Neuer Vertriebenenbischof Reinhard Hauke

"Als Brücke im zusammenwachsenden Europa"

Ein Generationswechsel mit Signalwirkung: Die Bischöfe haben den Erfurter Weihbischof Reinhard Hauke zum Beauftragten ihrer Vertriebenen- und Aussiedlerseelsorge berufen. Er ist 19 Jahre jünger als sein Vorgänger, der im Sommer ausgeschiedene Limburger Weihbischof Gerhard Pieschl.

Autor/in:
Christoph Strack
 (DR)

Der 75-jährige sah sich meist auf Seiten der Vertriebenenverbände und legte sich dabei auch mit Mitbrüdern an. Der neue Mann aus Ostdeutschland ist für seine seelsorgerliche Offenheit bekannt. Verschiedene pastorale Initiativen des früheren Erfurter Dompfarrers fanden in Ostdeutschland Nachahmung und sorgten bundesweit für Beachtung.

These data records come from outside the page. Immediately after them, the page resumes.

(* ===== verification/Prelude.v ===== *)
(** * OxideQ: verification development (root file)

    OxideQ ([src/src]) is an HTTP message queue: named queues of byte messages,
    delivery with acknowledgement and retry, a dead letter queue after five
    deliveries, an optional write-ahead log, and a cluster mode that replicates
    the queues with openraft.  This library models the program and proves what
    makes it correct; where the code falls short of what it means to do, a
    theorem says exactly how.

    ** Parts and files

    The definitions are a shallow embedding.  Stateful code is a computation of
    the monad [M S A], from a state to an outcome and a state; an outcome is a
    returned value or a panic, and the state at a panic is kept.  Rust's [Result]
    is the inductive type [Result].  Machine integers are [Z] with their wrap or
    panic written out; maps are [gmap]s, iterated in an arbitrary order.

    - [Prelude.v]: results, outcomes, the monad with its laws and the tactics
      that run and invert it, strings as bytes, lemmas on lists and maps.
    - [Types.v]: [QueueItem], [InFlightTask], [WalOp], [WalEntry],
      [ClientRequest], [ClientResponse] with the source's fields.
    - [Env.v]: what the program takes from outside its source, as type classes of
      operations and classes of the documented laws: clock, uuid, files, map
      iteration order, chrono, the codec of log entries.  [Models.v] has concrete
      instances, used by the witnesses only.
    - [Wal.v]: [storage/wal/manager.rs]; [wal_new], [append], [replay].
    - [Memory.v]: [storage/memory.rs]; one definition per method of
      [InMemoryStorage] and of its [Storage] implementation ([enqueue] is the
      method [queue]), snapshots included.  [Sys] is the storage with its host.
    - [Commands.v]: the dispatch of a [ClientRequest] to the storage.
    - [Spec.v]: the abstract queue service, a step relation on queues and
      in-flight tasks without log, clock or iteration order.
    - [Refinement.v], [Invariant.v]: the simulation of the service by the methods
      and the invariants of the service, carried to the code.  [LogMode] there is
      the interface of a log that refuses nothing: no log, or one on a disk without
      faults ([Durability.logged_mode]).
    - [Storage.v]: reachable states (requests and cleanup passes from an empty
      node) and the theorems on them.  [StorageFn.v]: totality and the
      behaviour of each operation.  [Maintenance.v]: cleanup, timeouts, statistics.
    - [Recovery.v]: [InMemoryStorage::new_persistent] and what a log entry does
      when replayed.  [Durability.v]: a log always replays to the running state.
      [Restarts.v]: traces of commands, cleanup passes and restarts.
    - [Interface.v]: the [Storage] trait of [storage/mod.rs] as a type class, the
      laws its clients are reasoned with (an interface of this library, stronger
      than the comments of the trait), which [InMemoryStorage] satisfies.
    - [Deliveries.v]: the account of the delivery counts and their [u32] range.
    - [Threads.v]: every command as a state machine that stops at each await and
      each shard-lock acquisition, with the locks it holds and wants; pools of
      calls under any schedule, cancellation, a bounded number of worker threads.
      [Alone.v]: a call that runs alone is its method of [Memory.v].  [Account.v]:
      what each call has in hand.  [Progress.v]: completion and starvation.
      [Interleave.v]: the races.  [Sweep.v]: the cleanup pass beside the calls,
      conservation and completion of both.  [Readers.v]: snapshots and statistics
      read shard by shard beside the calls.  [Crash.v]: what the log holds at any
      moment of a schedule, and so what a restart after a crash there finds.
      [Survival.v]: the account of the messages across such a crash.
    - [Bytes.v], [RaftLog.v], [RaftStore.v]: the log half of
      [replication/combined_storage.rs] over an ordered byte-keyed database, its
      abstract log, and the refinement.  [Replica.v], [Replication.v]: the state
      machine half: applying entries, building and installing snapshots.
      [RaftModels.v] has the instances.  [Applying.v]: the apply loop as a machine
      that stops at its awaits, beside a reader such as the snapshot builder, and
      what it refines.  [Agreement.v]: a replica that installs a
      snapshot and applies the rest of the log beside the one that built it.
      [ClusterRestart.v]: a node brought up again from its log.
    - [Http.v]: every handler of [lib.rs] in standalone and in cluster mode.
      [Router.v]: routes, [auth_middleware], the body limits, the cleanup task.
      [Api.v]: the theorems on them.  [HttpModels.v] has the instances.
    - [Config.v], [Startup.v]: the settings of [main.rs], [tls/mod.rs], the log
      format of [telemetry/mod.rs], the drain timeout of [shutdown/mod.rs], the
      RPCs of [replication/network.rs].  [Telemetry.v]: [init_logging].
    - [Cluster.v]: the RPCs of the network delivered to the routers of the peers.
      [Lifecycle.v]: [server/mod.rs], [shutdown_signal] and the end of [main].
    - [Program.v]: [main] as a whole, with [app] of [lib.rs]; a program that is
      started, serves and is run again.

    A handler ([Http.v]) calls the storage directly on a standalone node, and
    proposes a command to openraft in a cluster; openraft hands the committed
    commands to [Replica.v], which runs the same storage methods through
    [Commands.v].  The cleanup task calls the storage's scan in both modes.  A
    persistent standalone node logs each command and replays the log at start-up.
    Replicas reach each other through [Config.rpc_call], whose requests arrive at
    the [Router.serve] of the peer.

    ** What is proved

    - Storage: whatever the disk does, the methods are steps of the abstract
      service; reachable maps are well formed; requests conserve the multiset of
      messages; commands return; a message rejected at every delivery is
      delivered five times and then dead-lettered; batches are iterated single
      operations and first in, first out; each delivery is counted once and no count
      wraps before 2^32 commands; the range of the timeout; an error leaves the maps
      unchanged but for one documented case; cleanup removes exactly what is expired;
      what was settled is never handed out again.
    - Durability: with a reliable disk a restart at any moment rebuilds the queues
      and the in-flight tasks, up to the instants of delivery, which the replay
      takes from the clock of the restart; to clients the restarts do not exist,
      and what was settled stays settled.  A process that ends at any moment of
      concurrent calls restarts to a state that has every answered command and each
      unanswered one wholly or not at all, and no accepted message is lost but to an
      acknowledgement, for the queues there were at the start of the calls; a line
      torn inside one write is the exception, it discards the log.
    - Concurrency: a call alone is its sequential method; under every schedule of
      calls and a cleanup pass, with disk failures and cancelled calls, messages are
      conserved up to those that cancelled and racing calls lose, which are named;
      concurrent enqueues keep every accepted item; of many acks and nacks of a task
      one succeeds; a snapshot or statistics read meanwhile has each key as it was
      at some moment of the reading; every call can be completed and no schedule goes on for ever,
      but with fewer worker threads than callers the runtime can deadlock; a
      cancelled dequeue loses its message, a heartbeat after the scan of the cleanup does not keep
      its task, a batch acknowledgement can race with a nack, a race of two
      creations loses a message, and the log may order enqueues otherwise.
    - Replication: the log store refines the abstract log; applying entries is
      running their commands in order, in any batches, whatever reads the maps
      meanwhile; snapshots transfer the state, but one built while an entry is
      applied can be of either side of the entry; replicas agree on commands without task identifiers, and after a common
      snapshot also on those that name only its tasks; they can part on the
      acknowledgement of a later task, since each draws its own identifiers.  A restarted node
      replays its log from the first entry: commands that name no task rebuild its
      queues, but every acknowledgement of its first life is undone, and what was
      purged from the log is gone; a dead letter queue the first life created, and
      what was enqueued there, can be lost too.
    - Interface: handlers render the answers of commands; a leader answers as a
      standalone node would; all routes but two need the password and bodies have
      limits; the queue-name check; batch formats; the cleanup tick in both modes.
    - Process: which settings are accepted, when TLS is on, what is logged and how;
      when [main] comes up, on an existing log too, and with which node; that the first storage satisfies the
      invariant the theorems on a running node start from; that a persistent
      program run again in the same environment has what it had; when the process
      exits after a signal.
    - Cluster: no RPC between nodes succeeds, since none carries the password.

    ** Assumptions, bounds and fuel

    All loops of the program run over finite data and are structural recursions;
    no definition has fuel.  Threads are stepped by an explicit schedule, and
    [Alone.alone_is_method], [Sweep.node_completes] and [Applying.apply_ends] show
    that a schedule that finishes them exists.  A theorem states that a call returns by an equation with
    [Ret].  Theorems that need identifiers to be fresh assume that [Uuid::new_v4]
    never repeats; the
    durability theorems assume a disk without faults and a log codec that reads
    back what it writes on one line, and those on crashes a log of fewer than
    2^32 entries, so that no [u32] count overflows in the replay; the cluster theorems on handlers assume what
    openraft documents of a leader's write.  Each class of laws has an instance.

    ** Not modelled

    - openraft, sled, axum's matching and extraction of requests, serde, rustls,
      reqwest, tokio and tracing are other crates: parameters where the code uses
      their results, otherwise left out.
    - The middle of a write to the log: [append] is one step of a call, so a process
      that ends, or a call that is cancelled, between the [write_all] and the
      [flush] of an entry or inside a long [write_all] is not among the schedules
      of [Threads.v] (a torn last line is, as a state of the file).
    - openraft's start-up: [ClusterRestart.reapply] stands for it.
    - Memory exhaustion, and the loss of flushed but unsynced data when the
      machine stops.
    - The order in which openraft calls the store and the state machine: the
      theorems on them hold for every order, or say which they take.

    ** Plan

    Next: [install_snapshot] as a machine beside the readers, since
    [restore_from_snapshot] clears the maps and fills them entry by entry. *)

From stdpp Require Import prelude base gmap strings list fin_maps.
From Stdlib Require Import ZArith Lia Strings.Byte.
Set Warnings "-clear-no-such-hyp".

Pieschl, der das Amt gut 25 Jahre ausfüllte, hat das Schicksal der Vertreibung noch direkt erlebt. Er wurde in Mährisch-Trübau in der heutigen Tschechoslowakei geboren und wuchs dort auf. Geburtsort seines Nachfolgers Hauke ist das thüringische Weimar. Dabei hat die Konferenz durchaus noch ältere Bischöfe mit eigener Erfahrung von Flucht oder Vertreibung. Ihr Vorsitzender Robert Zollitsch stammt aus dem heutigen Jugoslawien, Kölns Kardinal Joachim Meisner ist Schlesier, sein Berliner Kollege Georg Sterzinsky Ostpreuße aus dem Ermland.

Doch auch Hauke stammt aus einer Vertriebenen-Familie. "Ich habe schlesische Wurzeln bei Vater und Mutter", erzählt er. Der Vater kam aus Kattowitz, die Mutter aus Liebenau im Riesengebirge. Der Bischof sagt erst den polnischen Namen Lubawka, dann Liebenau. Seine älteren vier Geschwister wurden noch in Schlesien geboren, ein fünftes und Reinhard Hauke als jüngster in Weimar.

Leben in der DDR-Diaspora
Was bedeutet die verlorene Heimat? Hauke erzählt vom Leben der katholischen Familie in der DDR-Diaspora. "Die schlesischen Wurzeln, was die Unaufgeregtheit des Glaubens angeht, dieses bodenständige Christentum, haben mich geprägt", so der Weihbischof. Zu DDR-Zeiten waren sie nicht Vertriebene oder Aussiedler, sondern im offiziellen Sprachgebrauch "Umsiedler". Das politische Thema der Vertreibung sei ihm dann nach der Wende neu bewusst geworden. Vor dem Mauerfall habe die persönliche Aufarbeitung gar nicht erfolgen können.

Viele Flüchtlingsfamilien kamen nach 1945 aus Schlesien und dem Sudetenland nach Thüringen. Im Gebiet des heutigen Bistums Erfurt vervierfachte sich damals die Zahl der Katholiken. Wie Hauke weiter erzählt, verschlug es die Geschwister der Mutter indes nach Westdeutschland; die "Zerrissenheit der Familie" wurde letztlich erst mit dem Fall der Mauer beendet.

Der Erfurter Weihbischof kennt auch den Schmerz des Verlusts. Einmal fuhr er mit seiner damals schon über 80-jährigen Mutter zurück in deren alte Heimat. "Da ist sie aus dem Auto ausgestiegen und schnurstracks zum Haus gegangen, fast so, als ob es noch ihr gehört...." Die polnischen Bewohner "waren sehr freundlich", es gab Kaffee und Kuchen und Erinnerungen.

"Es sollte um Versöhnung gehen"
Im deutsch-polnischen Konflikt um das Zentrum gegen Vertreibungen will der Weihbischof zur Versöhnung beitragen. "Es sollte um Versöhnung gehen. Denn Geschichte darf man nicht nur als Katastrophe sehen." Das Zentrum solle den Blick in die Gegenwart richten. Auch heute noch "passieren weltweit Vertreibungen, die man als Unmenschlichkeit darstellen muss".

Die zweite und dritte Generation der Vertriebenen, mahnt Hauke, müssten heute "aus der Geschichte Lehren ziehen und Brücken schlagen". Gerade in einem zusammenwachsenden Europa könnten sie Verbindungen und Verständigung herstellen. Dabei bleibe jedoch die Vertreibung "Teil unserer Geschichte". Als Seelsorger wolle er seinen Teil dazu beitragen. Vielleicht hilft ihm da sein bischöflicher Wahlspruch: "Deus pacis sanctificet vos" - "Der Gott des Friedens heilige Euch".